Lane Kiffin has made up his mind.
Mostly.
The Tennessee coach cut ties with two of the three players accused of attempted armed robbery, dismissing freshmen Nu’Keese Richardson and Mike Edwards from the team on Monday after a four-day investigation. But a final verdict still hasn’t been made on the status of Janzen Jackson, though he continues to be barred from team activities heading into UT’s game Saturday with Vanderbilt (TV: ESPNU, 7 p.m.).
“After extensive and thorough research of the situation over the last four days and considering various disciplinary options, I’ve decided it’s in the best interest of our program to remove Nu’Keese and Mike,” Kiffin said. “As I’ve said many times before, we hold our student-athletes to an extremely high standard on and off the field. Our student-athletes must be responsible members of society, and this type of conduct will not be tolerated.
“We want a positive culture for our student-athletes that allows them to succeed in the classroom, on the field, and in life after college. My hope is that these two young men will learn from their terrible decision. Clearly, their actions have no place in our program.”
They also provided an unwelcome distraction for the Vols (5-5, 2-4 SEC) heading into a critical stretch of games that will decide their postseason fate.

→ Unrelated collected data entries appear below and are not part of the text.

#[global] Instance request_rmp : protocol.Rmp InferenceRequest := {|
  protocol.to_vec r := Ok (put (req_id r) ++ put (input_data r) ++ put (input_shape r) ++ put (model_version r));
  protocol.from_slice b :=
    ok_or ('(i, b) ← get b; '(d, b) ← get b; '(s, b) ← get b; '(v, _) ← get b; Some (MkRequest i d s v)) "short";
|}.
#[global] Instance transfer_rmp : protocol.Rmp (@ActivationTransfer exact_f32) := {|
  protocol.to_vec a := Ok (put (act_id a) ++ put (Z.of_nat <$> act_shape a) ++ put (act_data a : list Z) ++
                           put [Z.of_nat (act_position a)] ++ put (act_tokens a));
  protocol.from_slice b :=
    ok_or ('(i, b) ← get b; '(s, b) ← get b; '(d, b) ← get b; '(p, b) ← get b; '(t, _) ← get b;
           Some (MkTransfer i (Z.to_nat <$> s) (d : list (@f32 exact_f32)) (Z.to_nat (default 0 (head p))) t)) "short";
|}.
#[global] Instance token_rmp : protocol.Rmp TokenResponse := {|
  protocol.to_vec t := Ok (put (tok_request_id t) ++ put [tok_id t] ++ put (tok_text t) ++
                           put [Z.b2z (tok_is_eos t); Z.of_nat (tok_position t)]);
  protocol.from_slice b :=
    ok_or ('(i, b) ← get b; '(k, b) ← get b; '(x, b) ← get b; '(e, _) ← get b;
           match k, e with
           | [k], [e; p] => Some (MkTokenResponse i k x (e =? 1) (Z.to_nat p))
           | _, _ => None
           end) "short";
|}.
#[global] Instance response_rmp : protocol.Rmp (@InferenceResponse exact_f32) := {|
  protocol.to_vec r := Ok (put (rsp_id r) ++ put (option_list (class_id r)) ++ put (probabilities r : list Z) ++
                           put (raw_output r : list Z) ++ put [confidence r : Z; latency_us r] ++ put (error r));
  protocol.from_slice b :=
    ok_or ('(i, b) ← get b; '(c, b) ← get b; '(p, b) ← get b; '(o, b) ← get b; '(x, b) ← get b; '(e, _) ← get b;
           match x with
           | [f; l] => Some (MkResponse i (head c) (p : list (@f32 exact_f32)) (o : list (@f32 exact_f32)) (f : @f32 exact_f32) l e)
           | _ => None
           end) "short";
|}.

It’s partially cleared up with Richardson and Edwards off the team, though UT declined to comment on whether the players will remain in school citing privacy of academic records. Athletic director Mike Hamilton refused to address the situation, and until something definitive is announced on Jackson, it’s not totally over yet.
Kiffin and the Vols have insisted repeatedly the arrests weren’t an issue in the blowout loss to Ole Miss over the weekend, at least not mentally, but the attention won’t likely die down with a possible freshman All-America safety still in limbo.
“I think if this was a distraction issue, if this was they weren’t ready, I think it would have showed and the first quarter would have been the fourth quarter,” Kiffin said Sunday. “We would have come out and all of a sudden it would have been 21-0 and we weren’t playing well. That wasn’t the case.
“We’re part-way through the third quarter and going down to take the lead, then obviously we fall apart at the end of the third and the fourth quarter. I think they were ready to play, definitely.”
The loss of the three players clearly hurt from a physical standpoint, particularly on defense.
The Vols have been decimated by injuries at linebacker, they were playing without two players in the secondary because of injury and were missing both Edwards and Jackson due to their legal issues. UT might not have been able to slow down Dexter McCluster anyway, but the absences certainly didn’t help as the running back raced for 282 yards and four touchdowns.
“It goes back to when they talk about, ‘How many games are you going to win in your first year?’” Kiffin said. “Obviously there are too many variables to know, just like this. You never know what’s going to happen, so that’s why we never talk about how many games we’re going to win, how well we’re going to play, because you don’t know what’s going to happen.
“We’ll have to try to continue to develop the guys that we have, but obviously our secondary suffers from that, not having those two guys in there.”
One of them is now gone for good.
The jury is still out for the other.